J'avais deux démons aux oreilles, l'ambition et l'amour. Je les écoutais l'un et l'autre, et je n'étais pas éloignée de les croire ; mon étoile, bonne ou mauvaise, m'envoya M. de Luynes, qui vint causer avec moi, s'étonnant de me voir si matin hors de chez moi ; je brûlais de savoir bien des choses ; j'étais plus adroite que mon oncle, j'espérais le faire parler sans qu'il me devinât et, je me mis à l'interroger.
J'avais un moyen tout simple d'entrer en matière. On s'occupait fort des enfants que la comtesse de Verne, sa soeur, avait eus du duc de Savoie, et leur état se disputait. M. de Luynes, très sévère sur l'honneur, avait longtemps tenu rigueur à la comtesse ; mais, en lui pardonnant, il voulut remplir envers elle les devoirs d'un frère, et savoir bien au juste quelle position lui serait faite, ainsi qu'à ses neveux.
J'entamai la conversation sur ce sujet, qui lui tenait au coeur ; il y donna en plein, et me voilà courant bride abattue dans la fortune des bâtards. La conclusion de mon oncle fut celle-ci :
- Le feu roi a traité ses bâtards comme on ne les traite jamais. M. de Savoie annonce l'intention de l'imiter ; c'est au mieux, mais nulle part il n'en est ainsi. En Angleterre, en Allemagne, en Espagne, partout enfin, les bâtards du roi et des princes ne sont rien et n'arrivent pas à grand-chose.
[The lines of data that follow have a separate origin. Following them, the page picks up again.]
(** * useAutonomousAI: the autonomous-decision hook

    Shallow embedding of [src/hooks/useAutonomousAI.ts].

    The hook watches three analysis payloads, derives the decision
    factors (with a market-noise score computed from the pattern results),
    schedules the decision after 1500 ms, enriches it with a risk
    evaluation and a backtest, and shows one toast.

    Modelling choices, which hold for the whole file:
    - a JS number is an exact rational ([Q]); the arithmetic the hook does
      on numbers is a subtraction, an absolute value, a comparison with
      0.3, one division of two array lengths and one product by 100;
    - a JS object used as a dictionary is a [gmap string _];
    - a value that may be [null] or [undefined] is an [option];
    - React state is threaded explicitly, side effects on collaborators
      are recorded in a trace, and a thrown value is a result of the
      computation ([Thrown]). *)

From Stdlib Require Import QArith Qabs Qminmax Qround String Ascii DecimalString.
From stdpp Require Import gmap strings list fin_maps.

Open Scope Q_scope.

(** ** JavaScript primitives used by the hook *)

(** A JS value the hook only passes along or throws, never inspects;
    an object or an array is kept as its JSON text. *)
Inductive JsValue : Type :=
  | JsUndefined
  | JsNull
  | JsBool (b : bool)
  | JsNumber (q : Q)
  | JsString (s : string)
  | JsObject (json : string).

(** [x || d] on an optional number: [undefined], [null] and [0] are falsy. *)
Definition or_default (x : option Q) (d : Q) : Q :=
  match x with
  | Some v => if Qeq_bool v 0 then d else v
  | None => d
  end.

(** Optional chaining: [x?.f] is [undefined] when [x] is nullish. *)
Definition optional_chain {A B : Type} (x : option A) (f : A -> option B)
    : option B :=
  match x with
  | Some a => f a
  | None => None
  end.

Notation "x ?. f" := (optional_chain x f) (at level 50, left associativity).

(** [a < b] on numbers. *)
Definition Qlt_bool (a b : Q) : bool :=
  if Qlt_le_dec a b then true else false.

(** [Object.values(o)] and [Object.keys(o)]. *)
Definition Object_values {V : Type} (o : gmap string V) : list V :=
  (map_to_list o).*2.

Definition Object_keys {V : Type} (o : gmap string V) : list string :=
  (map_to_list o).*1.

(** An array length as a number. *)
Definition number_of_nat (n : nat) : Q := inject_Z (Z.of_nat n).

(** [String.prototype.includes]. *)
Fixpoint includes (haystack needle : string) : bool :=
  String.prefix needle haystack ||
  match haystack with
  | EmptyString => false
  | String _ rest => includes rest needle
  end.

(** The runtime's [Number::toString]. Integers of magnitude below 10^21
    print as their decimal digits; the digits of any other number depend
    on its binary representation and are left to the runtime. *)
Class JsRuntime := {
  Number_toString : Q -> string;
  Number_toString_integer :
    forall (q : Q) (z : Z),
      q == inject_Z z -> (Z.abs z < 10 ^ 21)%Z ->
      Number_toString q = NilZero.string_of_int (Z.to_int z)
}.

(** ** Data model *)

(** An entry of [detailedResults]. *)
Record PatternResult := {
  found : bool;
  buyScore : option Q;
  sellScore : option Q
}.

(** ** calculateMarketNoise *)

(** The predicate of the second [filter]:
    [Math.abs((r.buyScore || 0) - (r.sellScore || 0)) < 0.3]. *)
Definition is_conflicting (r : PatternResult) : bool :=
  Qlt_bool (Qabs (or_default (buyScore r) 0 - or_default (sellScore r) 0)) 0.3.
(* ===================================================================== *)
(** * Runs of the compile function *)
(* ===================================================================== *)

(** A run is a sequence of calls [(src, file)] made one after the other
    against the shared cache; a call that throws leaves the later calls
    to go on with the world it left.  Besides the final world the run
    tells which sources were compiled with success, the most recent
    first. *)
Fixpoint run (E : Env) (root : jstring) (calls : list (jstring * jstring))
    (w : world) (used : list jstring) : world * list jstring :=
  match calls with
  | [] => (w, used)
  | (src, file) :: calls' =>
      match compile E root src file w with
      | (Ok _, w') => run E root calls' w' (src :: used)
      | (Throw _, w') => run E root calls' w' used
      end
  end.

(** The worlds a process can be in. *)
Inductive reachable (E : Env) (root : jstring) : world -> Prop :=
| reach_init : reachable E root initial_world
| reach_compile w src file :
    reachable E root w ->
    reachable E root (snd (compile E root src file w)).

(** The distinct elements of a list, each at its first place. *)
Fixpoint remove_str (k : jstring) (l : list jstring) : list jstring :=
  match l with
  | [] => []
  | x :: l' => if jstring_eqb k x then remove_str k l' else x :: remove_str k l'
  end.

Fixpoint distinct (l : list jstring) : list jstring :=
  match l with
  | [] => []
  | x :: l' => x :: remove_str x (distinct l')
  end.

(* ===================================================================== *)
(** * Collaborators for concrete runs *)
(* ===================================================================== *)

(** Small stand-ins for the collaborators, right on the inputs used
    below: POSIX paths under the root or relative to it (the root being
    the working directory), sources without a frontmatter block, files
    that exist except one, and one demo source whose script holds a type
    alias and nothing else.  The base64 encoding is left out (the
    identity), and the JSON text is right for strings without escapes. *)

Module Sample.

Definition root : jstring := js "/r".

Definition sample_relative (from to : jstring) : jstring :=
  if prefixb (from ++ js "/") to
  then skipn (List.length from + 1) to
  else to.

Definition sample_slash (path : jstring) : jstring :=
  map (fun c => if char_eqb c (ch "\") then ch "/" else c) path.
(** A photo is an object with a string [title], a [description] that is
    missing, [null] or a string, and a [tags] property as above. *)
Definition is_photo (v : value) : bool :=
  match v with
  | VObject props =>
      is_string (lookup (lit "title") props)
      && (match lookup (lit "description") props with
          | VUndefined | VNull | VString _ => true
          | _ => false
          end)
      && is_tag_list (lookup (lit "tags") props)
  | _ => false
  end.

Definition strings_of (l : list value) : list jsstring :=
  flat_map (fun x => match x with VString s => [s] | _ => [] end) l.

Definition field (k : string) (p : value) : value :=
  match p with
  | VObject props => lookup (lit k) props
  | _ => VUndefined
  end.

(** The photo's tag sequence; empty when [tags] is missing or [null]. *)
Definition photo_tags (p : value) : list jsstring :=
  match field "tags" p with
  | VArray l => strings_of l
  | _ => []
  end.

Definition photo_title (p : value) : jsstring :=
  match field "title" p with
  | VString s => s
  | _ => []
  end.

(** The photo's description; the empty text when it is missing. *)
Definition photo_description (p : value) : jsstring :=
  match field "description" p with
  | VString s => s
  | _ => []
  end.

(** The [tags] property of the photo is missing or [null]. *)
Definition tags_absent (p : value) : bool :=
  match field "tags" p with
  | VUndefined | VNull => true
  | _ => false
  end.

(** [q] occurs in [s] as a contiguous run of code units. *)
Definition substring (q s : jsstring) : Prop :=
  exists pre post, s = pre ++ q ++ post.

(** [r] lists the elements of [l] in the order in which they are first
    seen: the elements standing before [x] in [r] are exactly the ones
    met in [l] before the first occurrence of [x]. *)
Definition first_seen_order (l r : list jsstring) : Prop :=
  forall r1 x r2,
    r = r1 ++ x :: r2 ->
    exists l1 l2,
      l = l1 ++ x :: l2 /\ ~ In x l1 /\ (forall y, In y r1 <-> In y l1).

Section FilterSpec.

Variable toLowerCase : jsstring -> jsstring.

(** The tag-match predicate of the filtered view. *)
Definition tag_match (t : jsstring) (p : value) : Prop :=
  t = lit "All" \/ In t (photo_tags p).

(** The text-match predicate of the filtered view. *)
Definition text_match (query : jsstring) (p : value) : Prop :=
  let q := toLowerCase (trim query) in
  q = []
  \/ substring q (toLowerCase (photo_title p))
  \/ substring q (toLowerCase (photo_description p)).

(** The decision procedure for [tag_match] and [text_match] together. *)
Definition visible (t query : jsstring) (p : value) : bool :=
  let q := toLowerCase (trim query) in
  (str_eqb t (lit "All") || existsb (str_eqb t) (photo_tags p))
  && (is_empty q
      || includes (toLowerCase (photo_title p)) q
      || includes (toLowerCase (photo_description p)) q).

End FilterSpec.

(** [Set.prototype.add] on a set that holds strings only. *)
Definition uniq_add (acc : list jsstring) (x : jsstring) : list jsstring :=
  if existsb (str_eqb x) acc then acc else acc ++ [x].


(* ================================================================== *)
(** ** JSON documents *)
(* ================================================================== *)

(** A request or response body is kept as the JSON document it denotes,
    not as its text. The number literals are the integer ones. *)
Inductive json : Type :=
| JNull
| JBool (b : bool)
| JNumber (n : Z)
| JString (s : jsstring)
| JArray (elems : list json)
| JObject (members : list (jsstring * json)).

(** [JSON.stringify(v)]: [undefined] has no document; a property whose
    value is [undefined] is left out of its object; an [undefined] array
    element is written as [null]. *)
Fixpoint JSON_stringify (v : value) : option json :=
  match v with
  | VUndefined => None
  | VNull => Some JNull
  | VBool b => Some (JBool b)
  | VNumber n => Some (JNumber n)
  | VString s => Some (JString s)
  | VArray l =>
      Some (JArray (map (fun x => match JSON_stringify x with
                                  | Some j => j
                                  | None => JNull
                                  end) l))
  | VObject props =>
      Some (JObject
              ((fix members (props : list (jsstring * value)) :=
                  match props with
                  | [] => []
                  | (k, x) :: rest =>
                      match JSON_stringify x with
                      | Some j => (k, j) :: members rest
                      | None => members rest
                      end
                  end) props))
  end.

(** The double nearest to an integer (ties to even), as the number a JSON
    integer literal is read as. Below 2^53 in magnitude it is the integer
    itself; from 2^1024 on the literal overflows, and [2^1024] and its
    opposite stand for the two infinities. *)
Definition to_double (n : Z) : Z :=
  let a := Z.abs n in
  if Z.ltb a (2 ^ 53) then n
  else
    let e := (Z.log2 a - 52)%Z in
    let q := Z.shiftr a e in
    let rest := (a - Z.shiftl q e)%Z in
    let half := Z.shiftl 1 (e - 1) in
    let q' := if (Z.ltb half rest || (Z.eqb rest half && Z.odd q))%bool
              then (q + 1)%Z else q in
    let r := Z.shiftl q' e in
    (Z.sgn n * (if Z.leb (2 ^ 1024) r then 2 ^ 1024 else r))%Z.

(** Definition of a property while an object is built: a name already
    there keeps its place and takes the new value. *)
Fixpoint set_prop (k : jsstring) (v : value) (props : list (jsstring * value))
  : list (jsstring * value) :=
  match props with
  | [] => [(k, v)]
  | (k', v') :: rest =>
      if str_eqb k k' then (k, v) :: rest else (k', v') :: set_prop k v rest
  end.

(** The value [res.json()] resolves to. Of the members of an object
    with the same name the last one gives the value. (The place a
    property has among the others is not read by the component.) *)
Fixpoint JSON_parse (j : json) : value :=
  match j with
  | JNull => VNull
  | JBool b => VBool b
  | JNumber n => VNumber (to_double n)
  | JString s => VString s
  | JArray l => VArray (map JSON_parse l)
  | JObject ms =>
      VObject ((fix props (ms : list (jsstring * json))
                    (acc : list (jsstring * value)) :=
                  match ms with
                  | [] => acc
                  | (k, x) :: rest => props rest (set_prop k (JSON_parse x) acc)
                  end) ms [])
  end.

(* ================================================================== *)
(** ** URL search parameters *)
(* ================================================================== *)

Module URLSearchParams.

Definition t := list (jsstring * jsstring).

(** [new URLSearchParams()] *)
Definition empty : t := [].

Definition remove (k : jsstring) (ps : t) : t :=
  filter (fun kv => negb (str_eqb k (fst kv))) ps.

(** [params.set(k, v)]: the first pair named [k] takes the value [v] and
    the other pairs named [k] are removed; without such a pair, [(k, v)]
    is appended. *)
Fixpoint set (ps : t) (k v : jsstring) : t :=
  match ps with
  | [] => [(k, v)]
  | (k', v') :: rest =>
      if str_eqb k k' then (k, v) :: remove k rest
      else (k', v') :: set rest k v
  end.

Definition hex_digit (n : N) : code_unit :=
  if N.ltb n 10 then (48 + n)%N else (55 + n)%N.

Definition percent (byte : N) : jsstring :=
  [37%N; hex_digit (N.div byte 16); hex_digit (N.modulo byte 16)].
- Mais, monsieur, interrompis-je, car tout cela ne satisfaisait pas ma curiosité, et les bâtards des bâtards ?
- Oh ! par ma foi, répliqua-t-il déconcerté, qui diable y a jamais songé ? Les bâtards des bâtards, cela ne signifie guère.
- Comment, monsieur, si M. le duc du Maine et M. le comte de Toulouse avaient des bâtards, ils ne seraient rien ?
- D'abord, le duc du Maine et le comte de Toulouse en sont fort incapables ; et nul ne les en accuse jusqu'ici, les parfaits gentilshommes qu'ils sont ; mais, quand ils en auraient chacun autant que le feu roi, cela ne changerait rien à la position de personne. Les bâtards des bâtards ! ah bien, oui ! c'est assez des pères, c'est trop pour le souci qu'ils nous donnent, et les éternelles querelles qu'ils suscitent entre nous. Le feu roi nous a fait grand tort en nous léguant ces embarras-là. M. le régent n'a pas encore fait assez casser son testament ; les morceaux qui nous restent sont des plaies à la monarchie.
- Cependant, monsieur, les enfants du duc du Maine sont les petits-fils de Louis XIV.
- Sans doute, autant qu'ils sont nés en légitime mariage, autrement, ils ne comptent point et ne compteront jamais.
L'ambition était déjà tuée par cette certitude ; restait l'amour. Il n'était pas né encore, et la mort de sa soeur devait, dans tous les cas, l'empêcher de grandir. Je quittai M. de Luynes plus que jamais occupée de mes pensées, et plus indécise que je ne l'étais auparavant, j'avais une illusion de moins : le fantôme du grand roi était tombé sous les paroles de mon oncle. Larnage vint à la leçon, pâle et tremblant. Il fut d'abord fort troublé, puis il s'anima et arriva jusqu'à l'éloquence. En me faisant faire un extrait d'histoire, il raconta d'une façon brillante la vie de Jules César, ses succès, ses triomphes ; on voyait qu'il aspirait comme lui à la conquête du monde, et venait pour me l'offrir, pour le mettre à mes pieds ; ma petite vanité n'en fut pas médiocrement flattée.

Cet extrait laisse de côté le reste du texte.